ETL controller for Kubernetes
Apache License 2.0
4 stars 0 forks source link

provide schemas of our controllers #29

Open KiaraGrouwstra opened 3 years ago

KiaraGrouwstra commented 3 years ago

As I understand it, we define our workflows/tasks/sources/connections/etc as Kubernetes controllers, which may then be instantiated using YAML files. I wonder if it might be useful to provide JSON Schema schemas of these. The advantage that this provides is it hooks into a slew of libraries in various languages to facilitate verifying adherence to our schemas, alongside UIs to create compliant instances. Now, JSON-Schema was originally built for JSON rather than YAML, but I believe using this for YAML has not been uncommon, and at worst implies an extra conversion between JSON and YAML formats.

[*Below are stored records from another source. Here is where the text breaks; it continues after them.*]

(** * Volatility: the Linux memory-interpretation helpers and the process-tree root walk

    A shallow embedding of
      - [volatility/plugins/linux/common.py] (per-CPU walk, boot time, path
        reconstruction, page-cache lookup, file reassembly, address
        classification), and
      - [branches/scudette/volatility/plugins/windows/pstree.py]
        ([PSTree._find_root]).

    Python integers are unbounded, so they are [Z]; values read from the
    memory image are wrapped to the width of their C type where they are
    read.  Python's [None] is [option]'s [None]; a raised exception is the
    [Raise] case of [result]; a [while] loop whose termination is not
    syntactically evident takes a fuel argument and answers [None] when the
    fuel runs out. *)

From Stdlib Require Import ZArith Lia Bool List Ascii String DecimalString.
From stdpp Require Import base option list gmap strings sorting.

#[global] Set Warnings "-clear-no-such-hyp".

Open Scope Z_scope.

(** ** Exceptions *)

Inductive exn : Type :=
| AttributeError
| IndexError
| TypeError
| ValueError
| ZeroDivisionError
| SystemExit
| KeyError.

Inductive result (A : Type) : Type :=
| Ok (a : A)
| Raise (e : exn).
Arguments Ok {A} a.
Arguments Raise {A} e.

#[global] Instance result_ret : MRet result := fun _ a => Ok a.
#[global] Instance result_bind : MBind result := fun _ _ f m =>
  match m with
  | Ok a => f a
  | Raise e => Raise e
  end.

#[global] Instance result_fmap : FMap result := fun _ _ f m =>
  match m with
  | Ok a => Ok (f a)
  | Raise e => Raise e
  end.

(** ** The profile (symbol table and struct layouts) and the address space *)

(** [profile.get_symbol] answers [None] for a symbol it does not know. *)
Record Profile : Type := {
  get_symbol : string -> option Z;
  get_obj_size : string -> Z;
  get_obj_offset : string -> string -> Z
}.

Inductive width : Type := W32 | W64.

Definition bits (w : width) : Z :=
  match w with W32 => 32 | W64 => 64 end.

(** The virtual address space of the image.  [mem a] is the integer the
    typed accessor decodes at address [a]; each read wraps it to the range of
    the C type it is read as.  [read_str a] is the NUL-terminated string found
    at [a]. *)
Record AddressSpace : Type := {
  ptr_width : width;
  mem : Z -> Z;
  is_valid_address : Z -> bool;
  read_str : Z -> string
}.

Definition wrap_unsigned (n v : Z) : Z := v mod 2 ^ n.
Definition wrap_signed (n v : Z) : Z := (v + 2 ^ (n - 1)) mod 2 ^ n - 2 ^ (n - 1).

Definition read_ptr (vm : AddressSpace) (a : Z) : Z :=
  wrap_unsigned (bits (ptr_width vm)) (mem vm a).
Definition read_ulong (vm : AddressSpace) (a : Z) : Z :=
  wrap_unsigned (bits (ptr_width vm)) (mem vm a).
Definition read_long (vm : AddressSpace) (a : Z) : Z :=
  wrap_signed (bits (ptr_width vm)) (mem vm a).
Definition read_uint (vm : AddressSpace) (a : Z) : Z :=
  wrap_unsigned 32 (mem vm a).
Definition read_longlong (vm : AddressSpace) (a : Z) : Z :=
  wrap_signed 64 (mem vm a).

Definition ptr_bytes (vm : AddressSpace) : Z := bits (ptr_width vm) / 8.

(** A symbol address used as a condition: Python takes [None] and [0] for
    false.  [if_sym s] is the address when the condition holds. *)
Definition if_sym (s : option Z) : option Z :=
  match s with
  | Some a => if a =? 0 then None else Some a
  | None => None
  end.

(** [obj.Object] and integer addition are handed the symbol's address; an
    absent symbol leaves them with [None], which this model reports as
    [TypeError]. *)
Definition sym_addr (s : option Z) : result Z :=
  match s with
  | Some a => Ok a
  | None => Raise TypeError
  end.

Definition get_profile_symbol (p : Profile) (sym_name : string) : option Z :=
  get_symbol p sym_name.

(** ** Boot time *)

Definition nsecs_per : Z := 1000000000.

(** A [timespec] object at address [a]. *)
Definition tv_sec (p : Profile) (vm : AddressSpace) (a : Z) : Z :=
  read_long vm (a + get_obj_offset p "timespec" "tv_sec").
Definition tv_nsec (p : Profile) (vm : AddressSpace) (a : Z) : Z :=
  read_long vm (a + get_obj_offset p "timespec" "tv_nsec").

(** [get_time_vars]: the addresses of the two [timespec]s. *)
Definition get_time_vars (p : Profile) (vm : AddressSpace) : result (Z * Z) :=
  let wall_addr := get_profile_symbol p "wall_to_monotonic" in
  match if_sym wall_addr with
  | Some wall =>
      timeo ← sym_addr (get_profile_symbol p "total_sleep_time");
      Ok (wall, timeo)
  | None =>
      timekeeper ← sym_addr (get_profile_symbol p "timekeeper");
      Ok (timekeeper + get_obj_offset p "timekeeper" "wall_to_monotonic",
          timekeeper + get_obj_offset p "timekeeper" "total_sleep_time")
  end.

(** [while nsecs >= nsecs_per: nsecs = nsecs - nsecs_per; secs = secs + 1] *)
Fixpoint carry_loop (fuel : nat) (secs nsecs : Z) : option (Z * Z) :=
  match fuel with
  | O => None
  | S fuel' =>
      if nsecs_per <=? nsecs
      then carry_loop fuel' (secs + 1) (nsecs - nsecs_per)
      else Some (secs, nsecs)
  end.

(** [while nsecs < 0: nsecs = nsecs + nsecs_per; secs = secs - 1] *)
Fixpoint borrow_loop (fuel : nat) (secs nsecs : Z) : option (Z * Z) :=
  match fuel with
  | O => None
  | S fuel' =>
      if nsecs <? 0
      then borrow_loop fuel' (secs - 1) (nsecs + nsecs_per)
      else Some (secs, nsecs)
  end.

(** The arithmetic of [get_boot_time] on the four fields it reads. *)
Definition boot_time_of (fuel : nat) (wall_sec wall_nsec sleep_sec sleep_nsec : Z)
  : option Z :=
  let secs := wall_sec + sleep_sec in
  let nsecs := wall_nsec + sleep_nsec in
  let secs := secs * -1 in
  let nsecs := nsecs * -1 in
  '(secs, nsecs) ← carry_loop fuel secs nsecs;
  '(secs, nsecs) ← borrow_loop fuel secs nsecs;
  Some (secs + nsecs / nsecs_per / 100).

Definition get_boot_time (fuel : nat) (p : Profile) (vm : AddressSpace)
  : option (result Z) :=
  match get_time_vars p vm with
  | Raise e => Some (Raise e)
  | Ok (wall, timeo) =>
      Ok <$> boot_time_of fuel (tv_sec p vm wall) (tv_nsec p vm wall)
                               (tv_sec p vm timeo) (tv_nsec p vm timeo)
  end.

(** What the normalisation is meant to compute: floor quotient and remainder
    of the negated nanosecond sum. *)
Definition norm_secs (wall_sec wall_nsec sleep_sec sleep_nsec : Z) : Z :=
  - (wall_sec + sleep_sec) + (- (wall_nsec + sleep_nsec)) / nsecs_per.
Definition norm_nsecs (wall_nsec sleep_nsec : Z) : Z :=
  (- (wall_nsec + sleep_nsec)) mod nsecs_per.

(** ** The process-tree root walk *)

Record EPROCESS : Type := {
  UniqueProcessId : Z;
  InheritedFromUniqueProcessId : Z
}.

(** [PSTree._find_root]: the loop, with the [seen] set it maintains.  It
    answers the final [pid] together with the final [seen]. *)
Fixpoint find_root_loop (fuel : nat) (pid_dict : gmap Z EPROCESS)
    (seen : gset Z) (pid : Z) : option (Z * gset Z) :=
  match fuel with
  | O => None
  | S fuel' =>
      match pid_dict !! pid with
      | Some task =>
          if decide (pid ∈ seen) then Some (pid, seen)
          else find_root_loop fuel' pid_dict ({[pid]} ∪ seen)
                 (InheritedFromUniqueProcessId task)
      | None => Some (pid, seen)
      end
  end.

Definition _find_root (fuel : nat) (pid_dict : gmap Z EPROCESS) (pid : Z)
  : option Z :=
  fst <$> find_root_loop fuel pid_dict ∅ pid.

(** The [n]-th ancestor of [pid] along the inheritance links; the walk stays
    at a PID that is not in the map. *)
Fixpoint ancestor (pid_dict : gmap Z EPROCESS) (n : nat) (pid : Z) : Z :=
  match n with
  | O => pid
  | S n' =>
      match pid_dict !! pid with
      | Some task => ancestor pid_dict n' (InheritedFromUniqueProcessId task)
      | None => pid
      end
  end.

(** ** Per-CPU variables *)

(** In 2.6.3x the per-CPU symbols were renamed; both spellings are tried. *)
Definition get_per_cpu_symbol (p : Profile) (sym_name : string) : option Z :=
  match if_sym (get_profile_symbol p sym_name) with
  | Some ret => Some ret
  | None => get_profile_symbol p ("per_cpu__" ++ sym_name)
  end.

(** [bmap & (1 << i)] as a condition. *)
Definition bit_set (bmap i : Z) : bool :=
  negb (Z.land bmap (Z.shiftl 1 i) =? 0).

(** The bitmap word [online_cpus] reads. *)
Definition cpu_bitmap (p : Profile) (vm : AddressSpace) : result Z :=
  let cpu_online_bits_addr := get_profile_symbol p "cpu_online_bits" in
  let cpu_present_map_addr := get_profile_symbol p "cpu_present_map" in
  match if_sym cpu_online_bits_addr with
  | Some a => Ok (read_ulong vm a)
  | None =>
      match if_sym cpu_present_map_addr with
      | Some a => Ok (read_ulong vm a)
      | None => Raise AttributeError
      end
  end.

(** [for i in range(8): if bmap & (1 << i): cpus.append(i)] *)
Definition cpus_of_bitmap (bmap : Z) : list Z :=
  filter (fun i => bit_set bmap i = true) (seqZ 0 8).

Definition online_cpus (p : Profile) (vm : AddressSpace) : result (list Z) :=
  bmap ← cpu_bitmap p vm;
  Ok (cpus_of_bitmap bmap).

(** An object of the typed layer: a type name bound to an address. *)
Record TypedObject : Type := Object {
  obj_type : string;
  obj_offset : Z
}.

(** [cpus[-1]] *)
Definition last_item (cpus : list Z) : result Z :=
  match last cpus with
  | Some c => Ok c
  | None => Raise IndexError
  end.

(** The pairs the generator yields, in order. *)
Definition walk_per_cpu_var (p : Profile) (vm : AddressSpace)
    (per_var var_type : string) : result (list (Z * TypedObject)) :=
  cpus ← online_cpus p vm;
  last_cpu ← last_item cpus;
  let max_cpu := last_cpu + 1 in
  offset_var ← sym_addr (get_profile_symbol p "__per_cpu_offset");
  mapM (fun i =>
          let offset := read_ulong vm (offset_var + i * ptr_bytes vm) in
          cpu_var ← sym_addr (get_per_cpu_symbol p per_var);
          let addr := cpu_var + offset in
          Ok (i, Object var_type addr))
       (seqZ 0 max_cpu).

(** ** Physical address of a page *)

(** Python 2 integer [/]: floor division, [ZeroDivisionError] on zero. *)
Definition py_div (a b : Z) : result Z :=
  if b =? 0 then Raise ZeroDivisionError else Ok (a / b).

Definition VMEMMAP_START : Z := 0xea0000000000.

(** [page] is the value of the page pointer. *)
Definition phys_addr_of_page (p : Profile) (vm : AddressSpace) (page : Z)
  : result Z :=
  let mem_map_addr := get_profile_symbol p "mem_map" in
  let mem_section_addr := get_profile_symbol p "mem_section" in
  mem_map_ptr ←
    match if_sym mem_map_addr with
    | Some a => Ok (read_ptr vm a)
    | None =>
        match if_sym mem_section_addr with
        | Some _ => Ok VMEMMAP_START
        | None => Raise SystemExit
        end
    end;
  phys_offset ← py_div (page - mem_map_ptr) (get_obj_size p "page");
  let phys_offset := Z.shiftl phys_offset 12 in
  Ok phys_offset.

(** What section 4.2 of the specification writes for the same quantity. *)
Definition spec_phys_offset (page base page_struct_size : Z) : Z :=
  Z.shiftl ((page - base) * page_struct_size) 12.

(** ** Radix tree *)

Definition RADIX_TREE_MAP_SHIFT : Z := 6.
Definition RADIX_TREE_MAP_SIZE : Z := Z.shiftl 1 RADIX_TREE_MAP_SHIFT.
Definition RADIX_TREE_MAP_MASK : Z := RADIX_TREE_MAP_SIZE - 1.

(** A [Pointer] object: where it lies; its value is read from there. *)
Record Pointer : Type := PointerAt { ptr_offset : Z }.

Definition ptr_v (vm : AddressSpace) (ptr : Pointer) : Z :=
  read_ptr vm (ptr_offset ptr).

(** A [Pointer] in a condition: true when what it points to is mapped. *)
Definition ptr_true (vm : AddressSpace) (ptr : Pointer) : bool :=
  is_valid_address vm (ptr_v vm ptr).

Definition radix_tree_is_indirect_ptr (ptr : Z) : Z := Z.land ptr 1.

(** The address of the [radix_tree_node]. *)
Definition radix_tree_indirect_to_ptr (ptr : Z) : Z := Z.land ptr (Z.lnot 1).

Definition root_rnode (p : Profile) (root : Z) : Pointer :=
  PointerAt (root + get_obj_offset p "radix_tree_root" "rnode").

Definition node_height (p : Profile) (vm : AddressSpace) (node : Z) : Z :=
  read_uint vm (node + get_obj_offset p "radix_tree_node" "height").

(** [node.slots[idx]] *)
Definition node_slot (p : Profile) (vm : AddressSpace) (node idx : Z) : Pointer :=
  PointerAt (node + get_obj_offset p "radix_tree_node" "slots" + idx * ptr_bytes vm).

Blokje5 commented 3 years ago

The Kubernetes ecosystem generally depends on OpenAPI specifications. Behind the scene, the generated OpenAPI specs (see config/bases/crd) are loaded into the Kubernetes API to create dynamic API endpoints. OpenAPI validation is used (and generated by the kubebuilder annotations in the specs) on the API endpoints.

However, I do like the idea of generating an UI and using something like JSON schema or OpenAPI specs to generate part of the python (and other) SDK(s) we intend to create. At that point we have to review what would be the best avenue for KubeETL.

KiaraGrouwstra commented 3 years ago

afaik for Kubernetes having an OpenAPI spec makes sense given they offer a REST interface, but we’re extending that with our own formats. Would we be doing an OpenAPI thing to describe our own additions then?